15 may 2013

Techos de Buenos Aires




(De Luis Alberto Ballester)

Toda ciudad es misteriosa; lo es Buenos Aires. Está animada por pasajes escondidos, por ventanas que guardan sufrimientos y alegrías, por muros llenos de cicatrices, en los que la luz dibuja laberintos, por verjas que hienden el espacio en expresivo silencio. El observador descubre el idioma de las cosas; de pronto, un crepúsculo puede redimirlo de sus dolores. Pero en ese camino de develamientos surge otra perspectiva, otro modo de volverse hacia la ciudad. No ya simplemente adentrarse en lo que  nos rodea y está situado a nuestra altura, en nuestro cotidiana espacio, sino elevar la cabeza, erguir los ojos hacia lo alto para descubrir los techos de Buenos Aires.
En la Avenida de Mayo, algunos edificios terminan en alminares, otros en miradores que imitan formas vegetales; allí el viento es constante y parece avivar la luz de los días. Los sostienen piedras firmes pero sensibilizadas; miran también la ciudad con ojos de pez, o de ángeles inmovilizados de repente en el vuelo. La piedra tiene la cortesía de ser más que funcional: se dilata en una selva de adornos. Los miradores representan y a la vez ocultan a los techos; subiendo a los edificios altos se los descubre. Esas regiones aéreas atraen a los pájaros, a los deshollinadores, a los gatos, a los poetas; también las recorren viejas  mujeres enredadas en ropas que silban y ladrones tan ágiles como Fantomas. En cambio, las detestan los policías, los corredores de seguros y las sociedades anónimas. En los techos, las jaulas rompen todos sus barrotes y enloquecen.
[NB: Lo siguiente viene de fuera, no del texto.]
(** Every node but the root is the child of its parent. *)
Lemma path_parent k a nd : path h r k a -> h !! a = Some nd -> a <> r ->
  exists p ndp k', m_pParent nd = Some p /\ h !! p = Some ndp /\ a ∈ m_Children ndp /\
                   path h r k' p /\ k = (k' ++ nkey nd)%list /\ nkey nd <> [].
Proof.
  destruct 1 as [|k p c ndp ndc Hp Hndp Hc Hndc]; intros Ha Hne; [done|]. simplify_eq.
  destruct (inv_child _ _ _ I p ndp c Hndp Hc) as (nd' & H & Hpar & Hk). simplify_eq.
  by exists p, ndp, k.
Qed.

Lemma path_inv k a : path h r k a ->
  k = [] /\ a = r \/
  exists k' p ndp nda, k = (k' ++ nkey nda)%list /\ path h r k' p /\ h !! p = Some ndp /\
                       a ∈ m_Children ndp /\ h !! a = Some nda /\ m_pParent nda = Some p.
Proof.
  destruct 1 as [|k p c ndp ndc Hp Hndp Hc Hndc]; [by left|]. right. exists k, p, ndp, ndc.
  destruct (inv_child _ _ _ I p ndp c Hndp Hc) as (n1 & E1 & P1 & _). by simplify_eq.
Qed.

Lemma path_root_key k : path h r k r -> k = [].
Proof.
  intros [[-> _]|(k' & p & ndp & nda & _ & _ & Hp & Hc & _)]%path_inv; [done|].
  by destruct (root_not_child p ndp Hp).
Qed.

(** The key of a node is unique. *)
Lemma path_unique k1 k2 a : path h r k1 a -> path h r k2 a -> k1 = k2.
Proof.
  intros H1. revert k2. induction H1 as [|k p c ndp ndc Hp IH Hndp Hc Hndc]; intros k2 H2.
  - symmetry. by apply path_root_key.
  - destruct (inv_child _ _ _ I p ndp c Hndp Hc) as (n1 & E1 & P1 & _).
    apply path_inv in H2 as [[-> ->]|(k' & p' & ndp' & nda & -> & Hp' & Hndp' & Hc' & Hndc' & Hpar)].
    + by destruct (root_not_child p ndp Hndp).
    + simplify_eq. f_equal. by apply IH.
Qed.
La libertad los recorre; uno tiene ganas de ser, como dijera Maiakovski, una “nube en pantalones” y atravesar ese alto mar ciudadano. Gestos impensados se recortan en los atardeceres. De golpe, una mujer eleva un brazo y el cielo lo aprieta, tan azul como el dios Rama o Paul Éluard. Lo humano es más abiertamente humano, se manifiesta con más intensidad: algunos viejos dormidos, dorados por el sol, tal vez tratando de escapar de la muerte, o esperando ser cazados por un ángel; sobre sus cabezas penden a veces pequeñas jaulas sin puertas, donde la luz pasea.
A la noche los techos fosforecen con los ojos de los gatos. Una puerta abierta los ilumina de manera efímera. En un segundo la puerta se cierra y queda sólo la luz que cae de las estrellas.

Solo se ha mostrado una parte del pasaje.